The line was dramatic, sensational, and perceived as immoral. In England it was condemned by Sir Stafford Cripps as being out of touch with reality. That was its whole point. The length of the skirt alone was scandalous and the weight of the material must have been wearisome. Nevertheless, it was widely popular, although Bessie Braddock dismissed it as ‘the ridiculous whim of idle people’. Food shortages kept women slim enough to buckle themselves into it, although no one can have been comfortable. Dior, who never learned either to cut or to sew, liked heavy fabrics, and some of his designs relied on embellishments like flying panels, satin stoles, pockets trimmed with buttons, tucks and seams spiralling round the body, all of which would have been scorned by rigorists like Balenciaga and Chanel. Although the New Look was to modify into the Ligne Princesse, with its pretty high waist, the Ligne Coupole, with its barrel-shaped coat, the A Line, the H Line and finally the Sack, Dior is still remembered for that 1947 collection, which reinstated woman as an object of luxury, a creature designed to adorn and be paraded, a creation, in other words – but a creation of the designer, not of the woman herself.

It now looks punishing, romantically bizarre, occasionally splendid, and totally out of date. Dior’s career spanned a mere ten years and was interrupted by the famous alternative proposed by Chanel. It is said, by Brigid Keenan, that the loose-waisted chemise dress that he presented in his last collection was to anticipate the style of the Sixties, when ladies became girls overnight, skirts rose to hitherto unimaginable heights, and the long descent into the culture of youth began. But it is difficult to see the connection, in the many splendid photographs in Brigid Keenan’s book, not only between Dior’s designs and anything that came later, but between his conception of how a woman should look and anything that can be seen today. Idle, splendid and immensely cool, the Dior model conforms perfectly to Veblen’s three categories of Conspicuous Consumption, Conspicuous Leisure and Conspicuous Waste, and thus can be seen as a revival of Edwardian tastes rather than anything that corresponds to the movement of the latter years of this century.
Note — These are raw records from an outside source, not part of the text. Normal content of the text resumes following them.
Lemma artifact_first_wins_witness :
  let s := PDict [(AStr "field", PStr "buyerName");
                  (AStr "chunk_file_key", PStr "loc1")] in
  exists out mu,
    merge_results_with_cutouts sample_artifacts sample_contract
      sample_installment = Ok out /\
    out !! 0 = Some mu /\
    mu_sources mu !! 3 = Some s /\
    source_get s "chunk_file_key" = Some (PStr "loc1").
Proof.
  intros s. eexists _, _. split; [reflexivity|]. split; [reflexivity|].
  split; [reflexivity|].
  destruct (artifact_first_wins sample_artifacts sample_contract
              sample_installment _ 0 _ s eq_refl eq_refl)
    as (f & Hf & Hloc).
  - apply list_elem_of_lookup. by exists 3.
  - injection Hf as <-. exact (Hloc "loc1" ["loc2"] eq_refl).
Defined.

(** C10. In a merged unit the sources contributed by the contract
    citations carry the keys [field], [chunk_id] and [chunk_file_key];
    those appended from the installment citations carry [field] and
    [chunk_file_key] only. *)
Theorem source_shape_differs_by_pass
    (M : gmap string (list string)) (A B : list pyval)
    (out : list merged_unit) (i : nat) (mu : merged_unit) :
  merge_results_with_cutouts M A B = Ok out ->
  out !! i = Some mu ->
  exists cu kA kB kB' sA sB,
    A !! i = Some cu /\
    deduped_citations cu = Ok kA /\
    counterpart_citations (B !! i) = Ok kB /\
    sublist kB' kB /\
    mu_sources mu = sA ++ sB /\
    length sA = length kA /\
    length sB = length kB' /\
    Forall (fun s => source_fields s
                     = [AStr "field"; AStr "chunk_id"; AStr "chunk_file_key"])
           sA /\
    Forall (fun s => source_fields s = [AStr "field"; AStr "chunk_file_key"]
                     /\ source_get s "chunk_id" = None)
           sB.
Proof.
  intros Hrun Hi.
  destruct (merge_results_lookup _ _ _ _ _ _ Hrun Hi) as (cu & Hcu & Hmu).
  destruct (merge_unit_sources _ _ _ _ _ Hmu) as (kA & kB & HkA & HkB & ->).
  exists cu, kA, kB, (kept_installment kA kB). do 2 eexists.
  split_and!; try done.
  - apply kept_installment_sublist.
  - by rewrite length_fmap.
  - by rewrite length_fmap.
  - apply Forall_fmap, Forall_forall. by intros [f c] _.
  - apply Forall_fmap, Forall_forall. by intros [f c] _.
Qed.

Lemma source_shape_differs_by_pass_witness :
  exists out mu,
    merge_results_with_cutouts sample_artifacts sample_contract
      sample_installment = Ok out /\
    out !! 0 = Some mu /\
    source_fields <$> mu_sources mu
    = [[AStr "field"; AStr "chunk_id"; AStr "chunk_file_key"];
       [AStr "field"; AStr "chunk_id"; AStr "chunk_file_key"];
       [AStr "field"; AStr "chunk_file_key"];
       [AStr "field"; AStr "chunk_file_key"]].
Proof.
  eexists _, _. split; [reflexivity|]. split; [reflexivity|].
  destruct (source_shape_differs_by_pass sample_artifacts sample_contract
              sample_installment _ 0 _ eq_refl eq_refl)
    as (cu & kA & kB & kB' & sA & sB & _).
  reflexivity.
Defined.

(** ** The claim about the number of citations *)

(** As long as every installment citation carries a chunk identifier,
    the appended ones are those whose key is no contract key. *)
Lemma kept_installment_filter kA extra kB :
  Forall (fun v => v.2 = ANone) extra ->
  Forall (fun k => atom_eq k.2 ANone = false) kB ->
  kept_installment (kA ++ extra) kB
  = List.filter (fun k => negb (key_in k kA)) kB.
Proof.
  intros Hextra HkB. revert extra Hextra.
  induction HkB as [|k kB Hk _ IH]; intros extra Hextra; simpl; [done|].
  assert (key_in k extra = false) as Hfresh.
  { apply key_in_false. intros v Hv.
    rewrite Forall_forall in Hextra. unfold key_eq.
    by rewrite (Hextra v Hv), Hk, andb_false_r. }
  rewrite key_in_app, Hfresh, orb_false_r.
  destruct (key_in k kA); simpl; [by apply IH|].
  f_equal. rewrite <- app_assoc. apply IH.
  apply Forall_app. split; [done|]. by constructor.
Qed.

(** The count of the specification holds for the units whose installment
    citations all carry a chunk identifier. *)
Lemma citation_count_when_chunks_present
    (M : gmap string (list string)) (B : list pyval) (i : nat)
    (cu : pyval) (mu : merged_unit) (kA kB : list key) :
  merge_unit M B i cu = Ok mu ->
  deduped_citations cu = Ok kA ->
  counterpart_citations (B !! i) = Ok kB ->
  Forall (fun k => atom_eq k.2 ANone = false) kB ->
  length (mu_sources mu) + key_overlaps kA kB = length kA + length kB.
Proof.
  intros Hmu HkA HkB Hchunks.
  destruct (merge_unit_sources _ _ _ _ _ Hmu) as (kA' & kB' & HkA' & HkB' & ->).
  rewrite HkA in HkA'. rewrite HkB in HkB'.
  injection HkA' as <-. injection HkB' as <-.
  rewrite length_app, !length_fmap. unfold key_overlaps.
  pose proof (kept_installment_filter kA [] kB) as Hkept.
  rewrite app_nil_r in Hkept. rewrite Hkept by (done || constructor).
  pose proof (filter_length (fun k => key_in k kA) kB). lia.
Qed.

(** C5. A unit without contract citations whose installment pass cites
    the field [dueDate] twice, once with chunk [c9] and once without a
    chunk identifier: the two deduplicated installment citations have
    different keys and overlap no contract citation, yet the merged unit
    holds one source.  The appended source carries no [chunk_id], so the
    test of line 277 reads [None] back from it and takes the second
    citation for a repetition. *)
Theorem installment_citation_without_chunk_lost :
  let cu := PDict [] in
  let iu :=
    PDict [(AStr "sources",
            PList [PDict [(AStr "field", PStr "dueDate");
                          (AStr "chunk_id", PStr "c9")];
                   PDict [(AStr "field", PStr "dueDate")]])] in
  let kB := [(AStr "dueDate", AStr "c9"); (AStr "dueDate", ANone)] in
  deduped_citations cu = Ok [] /\
  deduped_citations iu = Ok kB /\
  keys_distinct kB /\
  key_overlaps [] kB = 0 /\
  merge_results_with_cutouts ∅ [cu] [iu]
  = Ok [MergedUnit (PDict [])
          [PDict [(AStr "field", PStr "dueDate");
                  (AStr "chunk_file_key", PStr "c9")]]
          (PDict [])].
Proof. repeat split; reflexivity. Qed.

(** ** The claims about the field and confidence maps *)

Lemma atom_eq_proper k1 k2 k :
  atom_eq k1 k2 = true -> atom_eq k1 k = atom_eq k2 k.
Proof.
  intros H. destruct (atom_eq k2 k) eqn:E.
  - eapply atom_eq_trans; eauto.
  - destruct (atom_eq k1 k) eqn:E'; [|done].
    rewrite <- E. symmetry. eapply atom_eq_trans; [|exact E'].
    by rewrite atom_eq_sym.
Qed.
This century is now cheerful and eccentric in matters of dress, intent on going its own way and having lost sight of the rudiments of correct form. Recent recommendations, in a curious book entitled Creative Dressing, emphasise style, but this is nowhere apparent in the complicated designs set out, relying as they do on brilliant dyes, weak and unconstricting lines, and efforts at transcultural chic. Their eclecticism is bewildering. Yet style, according to Quentin Crisp, depends on consistency. Mr Crisp is, of course, a dandy – once, and famously, a dandy without means. Faced with the task of self-creation, of self-validation, Mr Crisp propounds for others rules for dressing, speaking, performing, marrying, divorcing, entertaining, and aging with style. Style, he says, can survive beauty. Artifice and outrage will help. The public appearance can and should be perfected in private. Style is also, or should be, an affair of the spirit, a moral undertaking. It thus falls to Mr Crisp to echo Baudelaire and to fulfil many of his recommendations. The rest of us may be content to fashion ourselves in some image or another that will be appropriate both to our inner desires and to our outward form.